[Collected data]
(* ===== verification/GoStrings.v ===== *)
(** * Go string operations

    The parts of package [strings] the program uses, on byte strings.  Letter
    case is that of ASCII: the program only keeps strings whose symbols,
    chains and addresses it has checked to be ASCII. *)

From Stdlib Require Import Ascii.
From S2P Require Import Prelude.
Open Scope nat_scope.

Definition code (c : ascii) : nat := nat_of_ascii c.
Definition is_upper (c : ascii) : bool := (65 <=? code c) && (code c <=? 90).
Definition is_lower (c : ascii) : bool := (97 <=? code c) && (code c <=? 122).
Definition is_digit (c : ascii) : bool := (48 <=? code c) && (code c <=? 57).
Definition is_space (c : ascii) : bool :=
  ((9 <=? code c) && (code c <=? 13)) || (code c =? 32).

Definition upper (c : ascii) : ascii :=
  if is_lower c then ascii_of_nat (code c - 32) else c.
Definition lower (c : ascii) : ascii :=
  if is_upper c then ascii_of_nat (code c + 32) else c.

Fixpoint str_map (f : ascii → ascii) (s : string) : string :=
  match s with EmptyString => EmptyString | String c s' => String (f c) (str_map f s') end.
Fixpoint str_forall (p : ascii → bool) (s : string) : bool :=
  match s with EmptyString => true | String c s' => p c && str_forall p s' end.

Definition ToUpper : string → string := str_map upper.
Definition ToLower : string → string := str_map lower.
Definition EqualFold (s t : string) : bool := bool_decide (ToUpper s = ToUpper t).
(** [strings.TrimSpace(s) == ""] *)
Definition blank (s : string) : bool := str_forall is_space s.
#[global] Arguments blank : simpl never.

(** The first byte of the string with property [p], and what is around it:
    [strings.SplitN(s, sep, 2)] for a one-byte separator, and the first match
    of a character class. *)
Fixpoint split_first (p : ascii → bool) (s : string) : option (string * ascii * string) :=
  match s with
  | EmptyString => None
  | String c s' =>
      if p c then Some (EmptyString, c, s')
      else match split_first p s' with
           | Some (pre, sep, post) => Some (String c pre, sep, post)
           | None => None
           end
  end.

Definition is_char (c d : ascii) : bool := bool_decide (c = d).

(** [strings.SplitN(s, "-", 2)[0]] *)
Definition before (sep : ascii) (s : string) : string :=
  match split_first (is_char sep) s with Some (pre, _, _) => pre | None => s end.

(** ** Facts *)

Ltac all_chars c := destruct c as [[] [] [] [] [] [] [] []]; vm_compute.

Lemma upper_idem c : upper (upper c) = upper c.
Proof. all_chars c; reflexivity. Qed.
Lemma upper_lower c : upper (lower c) = upper c.
Proof. all_chars c; reflexivity. Qed.

Lemma ToUpper_idem s : ToUpper (ToUpper s) = ToUpper s.
Proof. induction s; cbn; [done|]. by rewrite upper_idem, IHs. Qed.
Lemma lower_upper c : lower (upper c) = lower c.
Proof. all_chars c; reflexivity. Qed.
Lemma ToLower_ToUpper s : ToLower (ToUpper s) = ToLower s.
Proof. induction s; cbn; [done|]. by rewrite lower_upper, IHs. Qed.
Lemma ToUpper_ToLower s : ToUpper (ToLower s) = ToUpper s.
Proof. induction s; cbn; [done|]. by rewrite upper_lower, IHs. Qed.

(** [String.append] does not unfold by itself. *)
Lemma app_cons c s t : String c s +:+ t = String c (s +:+ t).
Proof. done. Qed.
Lemma app_nil s : "" +:+ s = s.
Proof. done. Qed.

Lemma str_map_app f s t : str_map f (s +:+ t) = str_map f s +:+ str_map f t.
Proof. induction s; [done|]. cbn. rewrite !app_cons. cbn. by rewrite IHs. Qed.

Lemma str_forall_app p s t : str_forall p (s +:+ t) = str_forall p s && str_forall p t.
Proof. induction s; [done|]. rewrite app_cons. cbn. by rewrite IHs, andb_assoc. Qed.

Lemma str_app_assoc (s t u : string) : (s +:+ t) +:+ u = s +:+ (t +:+ u).
Proof. induction s; [done|]. rewrite !app_cons. by rewrite IHs. Qed.

Lemma str_length_app s t : String.length (s +:+ t) = String.length s + String.length t.
Proof. induction s; [done|]. rewrite app_cons. cbn. by rewrite IHs. Qed.

Lemma str_forall_map p f s : str_forall p (str_map f s) = str_forall (p ∘ f) s.
Proof. induction s; cbn; [done|]. by rewrite IHs. Qed.

Lemma str_forall_impl (p q : ascii → bool) s :
  (∀ c, p c = true → q c = true) → str_forall p s = true → str_forall q s = true.
Proof.
  intros Hpq. induction s; cbn; [done|]. rewrite !andb_true_iff. intros [??]. auto.
Qed.

Lemma str_map_id f s : str_forall (λ c, bool_decide (f c = c)) s = true → str_map f s = s.
Proof.
  induction s as [|c s IH]; cbn; [done|]. rewrite andb_true_iff, bool_decide_eq_true.
  intros [-> ?]. by rewrite IH.
Qed.

Lemma upper_string_id s : str_forall is_upper s = true → ToUpper s = s.
Proof.
  intros Hs. apply str_map_id. revert Hs. apply str_forall_impl.
  intros c. all_chars c; done.
Qed.

Lemma length_str_map f s : String.length (str_map f s) = String.length s.
Proof. induction s; cbn; congruence. Qed.

Lemma EqualFold_refl s : EqualFold s s = true.
Proof. by apply bool_decide_eq_true. Qed.

Lemma EqualFold_sym s t : EqualFold s t = EqualFold t s.
Proof. apply bool_decide_ext. split; congruence. Qed.

Lemma split_first_sound p s pre c post :
  split_first p s = Some (pre, c, post) →
  s = pre +:+ String c post ∧ p c = true ∧ str_forall (negb ∘ p) pre = true.
Proof.
  revert pre. induction s as [|d s IH]; intros pre; cbn; [done|].
  destruct (p d) eqn:Hd.
  - intros [= <- -> ->]. done.
  - destruct (split_first p s) as [[[pre' c'] post']|] eqn:Hs; [|done].
    intros [= <- -> ->]. destruct (IH pre' eq_refl) as (-> & ? & ?).
    rewrite app_cons. split; [done|]. split; [done|]. cbn. by rewrite Hd.
Qed.

Lemma split_first_app p pre c post :
  str_forall (negb ∘ p) pre = true → p c = true →
  split_first p (pre +:+ String c post) = Some (pre, c, post).
Proof.
  intros Hpre Hc. induction pre as [|d pre IH].
  - rewrite app_nil. cbn. by rewrite Hc.
  - rewrite app_cons. cbn in *. apply andb_true_iff in Hpre as [Hd Hpre]. rewrite negb_true_iff in Hd.
    by rewrite Hd, (IH Hpre).
Qed.

Lemma split_first_none p s : split_first p s = None ↔ str_forall (negb ∘ p) s = true.
Proof.
  induction s as [|c s IH]; cbn; [done|]. destruct (p c); cbn; [done|].
  destruct (split_first p s) as [[[??]?]|]; naive_solver.
Qed.

(** Splitting at a byte that is not a letter commutes with a change of case. *)
Lemma split_first_map p f s :
  (∀ c, p (f c) = p c) →
  split_first p (str_map f s) =
    (λ '(pre, c, post), (str_map f pre, f c, str_map f post)) <$> split_first p s.
Proof.
  intros Hp. induction s as [|c s IH]; cbn; [done|]. rewrite Hp.
  destruct (p c); [done|]. rewrite IH.
  by destruct (split_first p s) as [[[??]?]|].
Qed.

Lemma before_upper s : before "-" (ToUpper s) = ToUpper (before "-" s).
Proof.
  unfold before, ToUpper. rewrite split_first_map.
  - by destruct (split_first _ s) as [[[??]?]|].
  - intros c. all_chars c; reflexivity.
Qed.

Lemma before_forall p sep s : str_forall p s = true → str_forall p (before sep s) = true.
Proof.
  unfold before. destruct (split_first _ s) as [[[pre c] post]|] eqn:Hs; [|done].
  apply split_first_sound in Hs as (-> & _ & _). rewrite str_forall_app, andb_true_iff. tauto.
Qed.

Lemma before_length sep s : String.length (before sep s) <= String.length s.
Proof.
  unfold before. destruct (split_first _ s) as [[[pre c] post]|] eqn:Hs; [|lia].
  apply split_first_sound in Hs as (-> & _ & _). rewrite str_length_app. cbn. lia.
Qed.

Lemma string_app_inj_length (s1 s2 t1 t2 : string) :
  String.length s1 = String.length s2 → s1 +:+ t1 = s2 +:+ t2 → s1 = s2 ∧ t1 = t2.
Proof.
  revert s2. induction s1 as [|c s1 IH]; intros [|d s2]; try done.
  rewrite !app_cons. cbn. intros [= Hl] [= -> He]. by destruct (IH s2 Hl He) as [-> ->].
Qed.

Lemma blank_upper x : blank (ToUpper x) = blank x.
Proof.
  unfold blank, ToUpper. rewrite str_forall_map. induction x as [|c x IH]; cbn; [done|].
  rewrite IH. f_equal. all_chars c; reflexivity.
Qed.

_WHAT YOU ARE ASKED TO DO_:
Going back over the entries above, copy word for word every line from the one that has "EmptyString => None" on through the one that has "IHs, andb_assoc. Qed.".

_RESULT FOR THIS TASK_:
  | EmptyString => None
  | String c s' =>
      if p c then Some (EmptyString, c, s')
      else match split_first p s' with
           | Some (pre, sep, post) => Some (String c pre, sep, post)
           | None => None
           end
  end.

Definition is_char (c d : ascii) : bool := bool_decide (c = d).

(** [strings.SplitN(s, "-", 2)[0]] *)
Definition before (sep : ascii) (s : string) : string :=
  match split_first (is_char sep) s with Some (pre, _, _) => pre | None => s end.

(** ** Facts *)

Ltac all_chars c := destruct c as [[] [] [] [] [] [] [] []]; vm_compute.

Lemma upper_idem c : upper (upper c) = upper c.
Proof. all_chars c; reflexivity. Qed.
Lemma upper_lower c : upper (lower c) = upper c.
Proof. all_chars c; reflexivity. Qed.

Lemma ToUpper_idem s : ToUpper (ToUpper s) = ToUpper s.
Proof. induction s; cbn; [done|]. by rewrite upper_idem, IHs. Qed.
Lemma lower_upper c : lower (upper c) = lower c.
Proof. all_chars c; reflexivity. Qed.
Lemma ToLower_ToUpper s : ToLower (ToUpper s) = ToLower s.
Proof. induction s; cbn; [done|]. by rewrite lower_upper, IHs. Qed.
Lemma ToUpper_ToLower s : ToUpper (ToLower s) = ToUpper s.
Proof. induction s; cbn; [done|]. by rewrite upper_lower, IHs. Qed.

(** [String.append] does not unfold by itself. *)
Lemma app_cons c s t : String c s +:+ t = String c (s +:+ t).
Proof. done. Qed.
Lemma app_nil s : "" +:+ s = s.
Proof. done. Qed.

Lemma str_map_app f s t : str_map f (s +:+ t) = str_map f s +:+ str_map f t.
Proof. induction s; [done|]. cbn. rewrite !app_cons. cbn. by rewrite IHs. Qed.

Lemma str_forall_app p s t : str_forall p (s +:+ t) = str_forall p s && str_forall p t.
Proof. induction s; [done|]. rewrite app_cons. cbn. by rewrite IHs, andb_assoc. Qed.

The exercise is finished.